I work for a fully remote company. Most of us are based in the US but the company also hires people from some other countries through some kind of agency. Even though many, probably a majority of the US-based people are immigrants (myself included), and many don't speak English any better than the agency people, there's still somehow a clear divide. The agency people are great - talented, skilled, no issues. But somehow they understand the business less. Their contributions are purely technical. It's clear that the company could not just can us all and hire the same number of agency guys, but it's hard to explain why.
My previous employer once tried to outsource some stuff to India and sent a guy over there to oversee it. It didn't go well. But we had lots of Indian people before and since in the company, and they were great. They had the same background, same education. But they were local to the company.

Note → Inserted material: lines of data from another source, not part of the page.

(** A tick at or above the threshold that does not fire. *)
Lemma tick_stress_hold (face fused : dict) (now stress : Q) (st : session_state) :
  item fused "stress" = Some stress ->
  Qle_bool 0.85 stress = true ->
  (3 <=? S (stress_counter st))%nat
  && Qle_bool 10 (now - last_shot (last_screenshot_time st) "STRESS") = false ->
  let st' := (tick face fused now st).1 in
  stress_counter st' = S (stress_counter st)
  /\ last_shot (last_screenshot_time st') "STRESS"
     = last_shot (last_screenshot_time st) "STRESS"
  /\ stress_events (screenshots st') = stress_events (screenshots st).
Proof.
  intros Hs H1 H2 st'.
  destruct (tick_stress face fused now stress st Hs) as (Hc & Hl & He & Hlog).
  fold st' in Hc, Hl, Hlog. rewrite H1 in Hc, Hl, He.
  rewrite andb_true_l, H2 in Hc, Hl, He.
  split; [done|]. split; [unfold last_shot; by rewrite Hl|].
  rewrite Hlog, stress_events_snoc.
  destruct (tick face fused now st).2 as [e|] eqn:E; [|by rewrite app_nil_r].
  specialize (He e eq_refl). change (option_list (Some e)) with [e].
  unfold stress_events. rewrite (filter_cons_False _ e []) by done.
  by rewrite filter_nil, app_nil_r.
Qed.

(** A tick that fires. *)
Lemma tick_stress_fire (face fused : dict) (now stress : Q) (st : session_state) :
  item fused "stress" = Some stress ->
  Qle_bool 0.85 stress = true ->
  (3 <=? S (stress_counter st))%nat
  && Qle_bool 10 (now - last_shot (last_screenshot_time st) "STRESS") = true ->
  let st' := (tick face fused now st).1 in
  stress_counter st' = 0%nat
  /\ last_shot (last_screenshot_time st') "STRESS" = now
  /\ stress_events (screenshots st')
     = stress_events (screenshots st) ++ [Event "STRESS" stress].
Proof.
  intros Hs H1 H2 st'.
  destruct (tick_stress face fused now stress st Hs) as (Hc & Hl & He & Hlog).
  fold st' in Hc, Hl, Hlog. rewrite H1 in Hc, Hl, He.
  rewrite andb_true_l, H2 in Hc, Hl, He.
  split; [done|]. split; [unfold last_shot; by rewrite Hl|].
  by rewrite Hlog, stress_events_snoc, He.
Qed.

Lemma last_shot_empty (key : string) : last_shot ∅ key = 0.
Proof. unfold last_shot. by rewrite lookup_empty. Qed.
(** [create_strategy] *)
Definition create_strategy (ctx : CreateStrategyCtx)
    (id' name' description_hash' : string)
    (risk_level' time_horizon' ai_models' token_support' management_fee_bps'
     performance_fee_bps' min_investment' : Z)
  : result (StrategyRegistry * AIStrategy) Error :=
  let registry := cs_registry ctx in
  (* [init, seeds = [b"strategy", creator.key().as_ref(),
     registry.strategy_count.to_le_bytes().as_ref()], bump] *)
  let* found := unwrap (find_program_address
                          (strategy_seeds (cs_creator ctx)
                             (u64_to_le_bytes (strategy_count registry))))
                       Panic in
  let* _ := require (cs_strategy_key ctx =? fst found) ConstraintSeeds in
  let* _ := require (negb (cs_strategy_exists ctx)) AccountAlreadyInUse in
  (* handler *)
  let* _ := require (risk_level' <=? 3) InvalidParameter in
  let* _ := require (time_horizon' <=? 2) InvalidParameter in
  let* _ := require (token_support' <=? 3) InvalidParameter in
  let* _ := require (management_fee_bps' <=? 500) InvalidParameter in
  let* _ := require (performance_fee_bps' <=? 3000) InvalidParameter in
  let strategy :=
    {| id := id'; creator := cs_creator ctx; name := name';
       description_hash := description_hash'; risk_level := risk_level';
       time_horizon := time_horizon'; ai_models := ai_models';
       token_support := token_support';
       management_fee_bps := management_fee_bps';
       performance_fee_bps := performance_fee_bps';
       min_investment := min_investment'; tvl := 0; subscriber_count := 0;
       total_returns_bps := 0; created_at := cs_now ctx;
       updated_at := cs_now ctx; status := 0; verified := false;
       bump := snd found |} in
  let* count' := unwrap (checked_add_u64 (strategy_count registry) 1) Panic in
  let registry := set_strategy_count registry count' in
  (* exit: [registry] always fits, [strategy] must fit its [space] *)
  let* _ := exit_strategy strategy in
  Ok (registry, strategy).

(** The constraints of the [UpdateStrategy] accounts:
    [seeds = [b"strategy", creator.key().as_ref(), strategy.id.as_bytes()],
    bump = strategy.bump], then
    [constraint = creator.key() == strategy.creator @ Unauthorized]. *)
Definition update_strategy_accounts (ctx : UpdateStrategyCtx)
  : result unit Error :=
  let strategy := us_strategy ctx in
  let* _ := require
              (match create_program_address
                       (strategy_seeds (us_creator ctx) (string_bytes (id strategy)))
                       (bump strategy) with
               | Some k => k =? us_strategy_key ctx
               | None => false
               end) ConstraintSeeds in
  require (us_creator ctx =? creator strategy) Unauthorized.

(** [update_strategy] *)
Definition update_strategy (ctx : UpdateStrategyCtx)
    (name' description_hash' : option string)
    (risk_level' time_horizon' ai_models' token_support' management_fee_bps'
     performance_fee_bps' min_investment' status' : option Z)
  : result AIStrategy Error :=
  let* _ := update_strategy_accounts ctx in
  let strategy := us_strategy ctx in
  let* strategy := update_field risk_level' (fun risk => risk <=? 3)
                                set_risk_level strategy in
  let* strategy := update_field time_horizon' (fun horizon => horizon <=? 2)
                                set_time_horizon strategy in
  let* strategy := update_field ai_models' (fun _ => true)
                                set_ai_models strategy in
  let* strategy := update_field token_support' (fun support => support <=? 3)
                                set_token_support strategy in
  let* strategy := update_field management_fee_bps' (fun fee => fee <=? 500)
                                set_management_fee_bps strategy in
  let* strategy := update_field performance_fee_bps' (fun fee => fee <=? 3000)
                                set_performance_fee_bps strategy in
  let* strategy := update_field min_investment' (fun _ => true)
                                set_min_investment strategy in
  let* strategy := update_field status' (fun new_status => new_status <=? 2)
                                set_status strategy in
  let* strategy := update_field name' (fun _ => true) set_name strategy in
  let* strategy := update_field description_hash' (fun _ => true)
                                set_description_hash strategy in
  let strategy := set_updated_at strategy (us_now ctx) in
  let* _ := exit_strategy strategy in
  Ok strategy.

(** [transfer_strategy_ownership] *)
Definition transfer_strategy_ownership (ctx : UpdateStrategyCtx)
    (new_owner : Pubkey) : result AIStrategy Error :=
  let* _ := update_strategy_accounts ctx in
  let strategy := us_strategy ctx in
  let* _ := require (us_creator ctx =? creator strategy) Unauthorized in
  let strategy := set_creator strategy new_owner in
  let* _ := exit_strategy strategy in
  Ok strategy.

End Pda.

End StrategyAdmin.

(** * Concrete accounts used by the examples below *)

Module Fixtures.
Import StrategyManager.

(** A strategy with a 20% performance fee and 1000 lamports locked. *)
Definition scenario_c_strategy : AIStrategy :=
  {| id := "1"; creator := 11; name := "alpha"; description_hash := "cid";
     risk_level := 1; time_horizon := 0; ai_models := 1; token_support := 0;
     management_fee_bps := 150; performance_fee_bps := 2000;
     min_investment := 500; tvl := 1000; subscriber_count := 1;
     total_returns_bps := 0; created_at := 0; updated_at := 0; status := 0;
     verified := false; bump := 255 |}.

(** A subscription with [current_value = high_water_mark = 1000]. *)
Definition scenario_c_subscription : StrategySubscription :=
  {| strategy := 21; subscriber := 31; investment_amount := 1000;
     current_value := 1000; subscribed_at := 0; last_fee_collection := 0;
     high_water_mark := 1000; sub_bump := 254 |}.

Definition registry_authority : Pubkey := 41.

Definition scenario_c_ctx : UpdateCtx :=
  {| vc_authority := registry_authority;
     vc_registry_authority := registry_authority;
     vc_strategy := scenario_c_strategy;
     vc_subscription := scenario_c_subscription |}.

(** The accounts after [update_strategy_value(new_value = 1200, returns_bps = 0)]. *)
Definition scenario_c_strategy_after : AIStrategy :=
  {| id := "1"; creator := 11; name := "alpha"; description_hash := "cid";
     risk_level := 1; time_horizon := 0; ai_models := 1; token_support := 0;
     management_fee_bps := 150; performance_fee_bps := 2000;
     min_investment := 500; tvl := 1200; subscriber_count := 1;
     total_returns_bps := 0; created_at := 0; updated_at := 0; status := 0;
     verified := false; bump := 255 |}.

Definition scenario_c_subscription_after : StrategySubscription :=
  {| strategy := 21; subscriber := 31; investment_amount := 1000;
     current_value := 1200; subscribed_at := 0; last_fee_collection := 0;
     high_water_mark := 1200; sub_bump := 254 |}.

End Fixtures.

(** ** Concrete accounts for the registry instructions

    [point_hash L addr] stands for a PDA hash of which only the preimage [L]
    is known: it maps [L] to [addr] and has no other address. *)
Module AdminFixtures.
Import StrategyManager StrategyAdmin.

Definition point_hash (L : list Z) (addr : Pubkey) (l : list Z) : option Pubkey :=
  if list_eq_dec Z.eq_dec l L then Some addr else None.

Definition demo_registry : StrategyRegistry := mkStrategyRegistry 5 0 100 9 254.

Definition demo_create_ctx : CreateStrategyCtx :=
  mkCreateStrategyCtx 11 demo_registry 77 false 1000.

(** The strategy PDA of creator 11 and registry index 0 is 77, with bump 255. *)
Definition demo_create_hash : list Z -> option Pubkey :=
  point_hash (List.concat (strategy_seeds 11 (u64_to_le_bytes 0)) ++ [255]) 77.

Definition demo_strategy : AIStrategy :=
  {| id := "7"; creator := 11; name := "n"; description_hash := "d";
     risk_level := 1; time_horizon := 1; ai_models := 0; token_support := 1;
     management_fee_bps := 100; performance_fee_bps := 1000;
     min_investment := 10; tvl := 0; subscriber_count := 0;
     total_returns_bps := 0; created_at := 1000; updated_at := 1000;
     status := 0; verified := false; bump := 255 |}.

(** The PDA of creator 11 and the id of [demo_strategy] is 77, with bump 255. *)
Definition demo_update_hash : list Z -> option Pubkey :=
  point_hash (List.concat (strategy_seeds 11 (string_bytes "7")) ++ [255]) 77.

Definition demo_update_ctx : UpdateStrategyCtx :=
  mkUpdateStrategyCtx 11 77 demo_strategy 2000.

I often think of the first iPhone as an extreme example of what I'm trying to say. It was built in China using parts sourced from China. But it was invented in California, and it had to be. From the inventors and the builders there's a sort of spectrum, a range of people, like the developers who conceived and wrote the first killer apps - and the closer you are to the inventing side of things, the closer you need to be to the heart of the company.
If I had to put sum it up in a word, I'd say it's "ambiguity". Knowing what to do when you don't have exact instructions requires you to be steeped in the same culture as the CEO and the main market. This isn't a fixed thing: I'm sure there's a market for luxury devices in China now that Americans find it hard to understand. But in general the countries that are the most developed have already experienced what other countries are going through, and thus they are uniquely positioned to dictate what the next big thing is.
So companies will always have to do some hiring locally, and the harder the job, the more important it is to be local.
> It's a good question. There's just something about being in the same country. It's hard to explain why though.
Simply speaking, it's better to expand vertically because it's a lot easier to work with people in the same time zone. That's one reason tech is on the west coast.
This maybe be true, but it doesn't come close to explaining the situation. Going back to one my my examples: we are based in the US and the agency staff I mentioned are based mostly in South America. I'm not sure what their local tz is but they generally keep to US Eastern hours. In contrast the US staff are spread across all US timezones. Still the US based staff are somehow more integral.
Because the prospective employees want to live in the US and the current legal climate allows that. Since you can't up and move to the US (from most countries) without a sponsor, the employment is the arrangement that allows this.
Because people are not automatons, there are often situations where a company has offices in, say, New York and Zurich, and some employees in the New York office moved from Zurich and some employees in the Zurich office moved from New York.